The unit rejected a Right-to-Know request the Commonwealth Foundation, a free market think tank, filed in Sept. 2021 asking for “copies of all electronic records” between the unit, various education unions, and the state’s Department of Health, from June 1, 2020, to Sept. 10, 2021. The unit claimed the request was not specific enough. During the appeal process, the unit also made the argument that the term “electronic records” is “extremely broad” because it covers more than just emails. So, getting this information requires a bit of gymnastics.
The Commonwealth Foundation filed a new Right-to-Know request last week that went into additional detail asking for copies of all “inbound and outbound emails (including all attachments) and regular mail delivered or sent by the United States postal system” for staff members from the unit ranging from roughly six to eight-week increments beginning in June 2021 and ending in Nov. 2021. A subsequent request for the same information beginning in the 2022 calendar year is in the hopper.
Next on the agenda will be a Right-to-Know request that probes into the relationship between the Bucks County Intermediate Unit and CHOP.
Mark Hoffman, executive director for the unit, sent a Nov. 15, 2020, email to Dr. David Rubin, a pediatrician who serves as the director for PolicyLab at CHOP. Hoffman discussed a partnership between the unit and CHOP in his message with regard to the use of rapid antigen tests in schools. “Thank you for extending this partnership to the Bucks IU,” Hoffman wrote in his message. “We are happy to support you and CHOP now as this materializes…” In a separate message addressed to superintendents, and other colleagues, including Damsker, that same day, Hoffman goes into additional detail about the plans for testing.
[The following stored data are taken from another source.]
Definition GetVolumeReplicaPoolNames (w : W) (pvName ns : string) : result (list string) :=
  match GetCVRList w pvName ns with
  | Err err => Err (Wrapf err "failed to list cStorVolumeReplicas related to volume %s" [pvName])
  | OK cvrList => OK (GetPoolNames cvrList)
  end.

(** ** Disruption budgets *)

Definition createPDB (poolNames : list string) (cspcName : string)
  : M W (result PodDisruptionBudget) :=
  call (rCreate openebsNamespace (pdb_for poolNames cspcName)).

(** The loop over the budgets with the labels of the pools. *)
Fixpoint find_pdb (poolNames : list string) (pdbs : list PodDisruptionBudget)
  : outcome (option PodDisruptionBudget) :=
  match pdbs with
  | [] => Ret None
  | pdbObj :: pdbs' =>
      match pdb_MatchExpressions pdbObj with
      | [] => Panic "index out of range"
      | e :: _ =>
          if negb (IsChangeInLists (lsr_Values e) poolNames) then Ret (Some pdbObj)
          else find_pdb poolNames pdbs'
      end
  end.

Definition getOrCreatePodDisruptionBudget (cspcName : string) (poolNames : list string)
  : M W (result PodDisruptionBudget) :=
  let* pdblabelSelector := lift (λ _, GetPDBLabelSelector poolNames) in
  let* l := reads (λ w, rList (Obj:=PodDisruptionBudget) w openebsNamespace pdblabelSelector) in
  match l with
  | Err err => mret (Err (Wrapf err "failed to list PDB belongs to pools with selector %v"
                            [pdblabelSelector]))
  | OK pdbList =>
      let* f := lift (λ _, find_pdb poolNames pdbList) in
      match f with
      | Some pdbObj => mret (OK pdbObj)
      | None => createPDB poolNames cspcName
      end
  end.

(** deletePDBIfNotInUse of controller.go *)
Definition deletePDBIfNotInUse (cvc : CStorVolumeConfig) : M W (result unit) :=
  let pdbName := getPDBName cvc in
  let* l := reads (λ w, rList (Obj:=CStorVolumeConfig) w openebsNamespace
                          (PodDisruptionBudgetKey +:+ "=" +:+ pdbName)) in
  match l with
  | Err err => mret (Err (Wrapf err "failed to list volumes refering to PDB %s" [pdbName]))
  | OK cvcList =>
      if bool_decide (length cvcList = 1) then
        let* d := call (rDelete (Obj:=PodDisruptionBudget) openebsNamespace pdbName) in
        match d with
        | Err err => if IsNotFound err then mret (OK tt) else mret (Err err)
        | OK _ => mret (OK tt)
        end
      else mret (OK tt)
  end.

Definition getUpdatePDBForVolume (cvcObj : CStorVolumeConfig) : M W (result string) :=
  let* r :=
    match labels cvcObj !! PodDisruptionBudgetKey with
    | Some _ => deletePDBIfNotInUse cvcObj
    | None => mret (OK tt)
    end in
  match r with
  | Err err => mret (Err err)
  | OK _ =>
      if negb (isHAVolume cvcObj) then mret (OK "")
      else
        let* p := getOrCreatePodDisruptionBudget (getCSPC cvcObj) (cvc_Status_PoolInfo cvcObj) in
        match p with
        | Err err => mret (Err err)
        | OK pdbObj => mret (OK (name pdbObj))
        end
  end.

(** ** Scaling *)

(** The values that Go returns, and what the pointer of the caller shows. *)
Definition scaled : Type := (CStorVolumeConfig * option error) * CStorVolumeConfig.

(** [delete(cvc.Labels, key)], then an assignment, which panics on a nil map. *)
Definition relabel (pdbName : string) (cvc : CStorVolumeConfig) : outcome CStorVolumeConfig :=
  let l := delete PodDisruptionBudgetKey (labels cvc) in
  if bool_decide (pdbName = "") then Ret (cvc_with_labels l cvc)
  else if bool_decide (labels cvc = ∅) then Panic "assignment to entry in nil map"
  else Ret (cvc_with_labels (<[PodDisruptionBudgetKey := pdbName]> l) cvc).

Definition updatePDBForScaledVolume (cvc : CStorVolumeConfig) : M W scaled :=
  let cvcCopy := cvc in
  let* p := getUpdatePDBForVolume cvc in
  match p with
  | Err err =>
      mret ((cvcCopy, Some (Wrapf err "failed to handle PDB for scaled volume %s" [name cvc])), cvc)
  | OK pdbName =>
      let* cvc := lift (λ _, relabel pdbName cvc) in
      let* u := call (rUpdate openebsNamespace cvc) in
      match u with
      | Err err =>
          mret ((cvcCopy, Some (Wrapf err "failed to update %s CVC status with scaledup replica pool names"
                                  [name cvc])), cvc)
      | OK newCVCObj => mret ((newCVCObj, None), cvc)
      end
  end.

Definition updateCVCWithScaledUpInfo (cvc : CStorVolumeConfig) (cvObj : CStorVolume) : M W scaled :=
  let pvName := label (annotations cvc) volumeID in
  let desiredPoolNames := GetDesiredReplicaPoolNames cvc in
  let newPoolNames := ListDiff desiredPoolNames (cvc_Status_PoolInfo cvc) in
  let* r := reads (λ w, GetVolumeReplicaPoolNames w pvName openebsNamespace) in
  match r with
  | Err err =>
      mret ((cvc, Some (Wrapf err "failed to get current replica pool information" [])), cvc)
  | OK replicaPoolNames =>
      let replicaPoolMap := names replicaPoolNames in
      if existsb (λ poolName, negb (has replicaPoolMap poolName)) newPoolNames then
        mret ((cvc, Some (Errorf "scaling replicas from %d to %d in progress" [])), cvc)
      else
        let cvcCopy := cvc in
        let cvc := cvc_with_pools (cvc_Status_PoolInfo cvc ++ newPoolNames) cvc in
        let* (u, cvc) := updatePDBForScaledVolume cvc in
        match u with
        | (_, Some err) =>
            mret ((cvcCopy, Some (Wrapf err "failed to handle post volume replicas scale up process" [])),
                  cvc)
        | (newCVC, None) => mret ((newCVC, None), cvc)
        end
  end.

(** [removedPoolNames[0]] panics when no pool was removed. *)
Definition getScaleDownCVR (w : W) (cvc : CStorVolumeConfig) : outcome (result CStorVolumeReplica) :=
  let pvName := label (annotations cvc) volumeID in
  match ListDiff (cvc_Status_PoolInfo cvc) (GetDesiredReplicaPoolNames cvc) with
  | [] => Panic "index out of range"
  | removed :: _ => Ret (rGet w openebsNamespace (pvName +:+ "-" +:+ removed))
  end.

(** The body of the loop of handleVolumeReplicaCreation. *)
Definition create_on_pool (cvc : CStorVolumeConfig) (cvObj : CStorVolume) (svcObj : Service)
  (errs : list error) (poolName : string) : M W (list error) :=
  let pvName := label (annotations cvc) volumeID in
  let* g := reads (λ w, rGet (Obj:=CStorPoolInstance) w openebsNamespace poolName) in
  match g with
  | Err err =>
      mret (errs ++ [Wrapf err "failed to get cstorpoolinstance %s error: %v" [poolName]])
  | OK cspiObj =>
      match Hash (pvName +:+ "-" +:+ poolName) with
      | Err err =>
          mret (errs ++ [Wrapf err "failed to calculate of hash for new volume replica error: %v" []])
      | OK hashVal =>
          let rInfo := {| replicaID := hashVal; phase := CVRStatusRecreate;
                          ioWorkers := pol_Replica_IOWorkers (cvc_Policy cvc) |} in
          let* c := createCVR svcObj cvObj cvc cspiObj rInfo in
          match c with
          | Err err =>
              mret (errs ++ [Wrapf err "failed to create new replica on pool %s error: %v" [poolName]])
          | OK _ => mret errs
          end
      end
  end.

Definition handleVolumeReplicaCreation (cvc : CStorVolumeConfig) (cvObj : CStorVolume)
  : M W (result unit) :=
  let newPoolNames := ListDiff (GetDesiredReplicaPoolNames cvc) (cvc_Status_PoolInfo cvc) in
  let* s := reads (λ w, rGet (Obj:=Service) w openebsNamespace (name cvc)) in
  match s with
  | Err err => mret (Err (Wrapf err "failed to get service object %s" [name cvc]))
  | OK svcObj =>
      let* errs := foldM (create_on_pool cvc cvObj svcObj) [] newPoolNames in
      if bool_decide (0 < length errs) then mret (Err (Errorf "%+v" []))
      else mret (OK tt)
  end.

Definition updateCStorVolumeInfo (cvObj : CStorVolume) : M W (result CStorVolume) :=
  call (rUpdate openebsNamespace cvObj).

Definition scaleUpVolumeReplicas (cvc : CStorVolumeConfig) : M W scaled :=
  let drCount := Z.of_nat (length (cvc_Policy_ReplicaPoolInfo cvc)) in
  let* g := reads (λ w, rGet (Obj:=CStorVolume) w openebsNamespace (name cvc)) in
  match g with
  | Err err => mret ((cvc, Some (Wrapf err "failed to get cstorvolumes object %s" [name cvc])), cvc)
  | OK cvObj =>
      let* u :=
        if (cv_DesiredReplicationFactor cvObj <? drCount)%Z then
          updateCStorVolumeInfo (cv_with_desired drCount (cv_KnownReplicas cvObj) cvObj)
        else mret (OK cvObj) in
      match u with
      | Err err => mret ((cvc, Some err), cvc)
      | OK cvObj =>
          let* h := handleVolumeReplicaCreation cvc cvObj in
          match h with
          | Err err => mret ((cvc, Some err), cvc)
          | OK _ => updateCVCWithScaledUpInfo cvc cvObj
          end
      end
  end.

(** The last part of scaleDownVolumeReplicas: [cvrObj] is never nil, and has an empty
    name when the replica was not found. *)
Definition finish_scale_down (cvc : CStorVolumeConfig) (cvrObj : CStorVolumeReplica) : M W scaled :=
  let* d := call (rDelete (Obj:=CStorVolumeReplica) openebsNamespace (name cvrObj)) in
  match d with
  | Err err =>
      mret ((cvc, Some (Wrapf err "failed to delete cstorvolumereplica %s" [name cvrObj])), cvc)
  | OK _ =>
      let desiredPoolNames := GetDesiredReplicaPoolNames cvc in
      let cvcCopy := cvc in
      let cvc := cvc_with_pools desiredPoolNames cvc in
      let* (u, cvc) := updatePDBForScaledVolume cvc in
      match u with
      | (_, Some err) =>
          mret ((cvcCopy, Some (Wrapf err "failed to handle post volume replicas scale down process" [])),
                cvc)
      | (newCVC, None) => mret ((newCVC, None), cvc)
      end
  end.

Definition scaleDownVolumeReplicas (cvc : CStorVolumeConfig) : M W scaled :=
  let drCount := Z.of_nat (length (cvc_Policy_ReplicaPoolInfo cvc)) in
  let* g := reads (λ w, rGet (Obj:=CStorVolume) w openebsNamespace (name cvc)) in
  match g with
  | Err err => mret ((cvc, Some (Wrapf err "failed to get cstorvolumes object %s" [name cvc])), cvc)
  | OK cvObj =>
      let* s := lift (λ w, getScaleDownCVR w cvc) in
      let found := match s with
                   | OK cvrObj => OK cvrObj
                   | Err err => if IsNotFound err then OK cvr_zero else Err err
                   end in
      match found with
      | Err err =>
          mret ((cvc, Some (Wrapf err "failed to get CVR requested for scale down operation" [])), cvc)
      | OK cvrObj =>
          let* u :=
            if (drCount <? cv_DesiredReplicationFactor cvObj)%Z then
              updateCStorVolumeInfo
                (cv_with_desired drCount
                   (delete (cvr_ReplicaID cvrObj) (cv_KnownReplicas cvObj)) cvObj)
            else mret (OK cvObj) in
          match u with
          | Err err => mret ((cvc, Some err), cvc)
          | OK cvObj =>
              if negb (IsScaleDownInProgress cvObj) then finish_scale_down cvc cvrObj
              else mret ((cvc, Some (Errorf "Scaling down volume replicas from %d to %d is in progress" [])),
                         cvc)
          end
      end
  end.
End volume_ops.

(** ** Lists of pools *)

Lemma foldO_lookup {A} (l : list A) perm acc :
  Forall (λ i, i < length l) perm →
  foldO (λ res idx, match l !! idx with
                    | Some pool => Ret (res ++ [pool])
                    | None => Panic "index out of range"
                    end) acc perm = Ret (acc ++ omap (λ i, l !! i) perm).
Proof.
  revert acc. induction perm as [|i perm IH]; intros acc Hf; cbn.
  { by rewrite app_nil_r. }
  apply Forall_cons in Hf as [Hi Hf].
  destruct (l !! i) as [x|] eqn:Hl; [|by apply lookup_ge_None in Hl; lia].
  cbn. rewrite (IH _ Hf). f_equal. by rewrite <-app_assoc.
Qed.

Lemma omap_seq_lookup {A} (l : list A) : omap (λ i, l !! i) (seq 0 (length l)) = l.
Proof.
  assert (∀ (k : list A), omap (λ i, (k ++ l) !! i) (seq (length k) (length l)) = l) as Hk.
  { induction l as [|x l IH]; intros k; [done|]. cbn.
    rewrite lookup_app_r, Nat.sub_diag by done. cbn. f_equal.
    specialize (IH (k ++ [x])). rewrite length_app, Nat.add_1_r in IH.
    rewrite <-app_assoc in IH. exact IH. }
  exact (Hk []).
Qed.

Lemma randomize_permutation perm l :
  perm ≡ₚ seq 0 (length l) → ∃ l', randomizePoolList perm l = Ret l' ∧ l' ≡ₚ l.
Proof.
  intros Hp. unfold randomizePoolList. rewrite foldO_lookup.
  - eexists. split; [done|]. cbn. rewrite Hp. by rewrite omap_seq_lookup.
  - apply Forall_forall. intros i Hi. rewrite Hp in Hi. apply elem_of_seq in Hi. lia.
Qed.

Lemma prioritized_permutation n l : prioritizedPoolList n l ≡ₚ l.
Proof.
  unfold prioritizedPoolList. destruct (list_find _ l) as [[i pool]|] eqn:Hf; [|done].
  apply list_find_Some in Hf as (Hi & _ & _). destruct l as [|first l]; [done|].
  apply (Permutation_insert_swap (first :: l) i 0 pool first); done.
Qed.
Rubin also had a robust exchange with Damsker a few weeks later where Rubin mentions an upcoming meeting with PSEA where Rubin planned to provide the union with assurances that the testing would be safe. This exchange was prompted by a Dec. 16, 2020, message from Damsker to Rubin.
“Will PSEA guarantee they will push for all in-person teaching in exchange for testing?” Damsker asked the CHOP pediatrician.
“Because otherwise, I don’t see much of an advantage to doing this…
Prior exchanges that same day involve a “CHOP letter of agreement” about testing. Elected officials in Bucks County serving in the General Assembly now have an added impetus to vote for the Lifeline Scholarships in light of what parents have unraveled with their Right-to-Know requests. It’s evident that Covid-19 school policies were formulated with an eye toward special interests rather than the taxpaying public. By expanding school choice, lawmakers can help to restore parental input and authority where it has gone missing.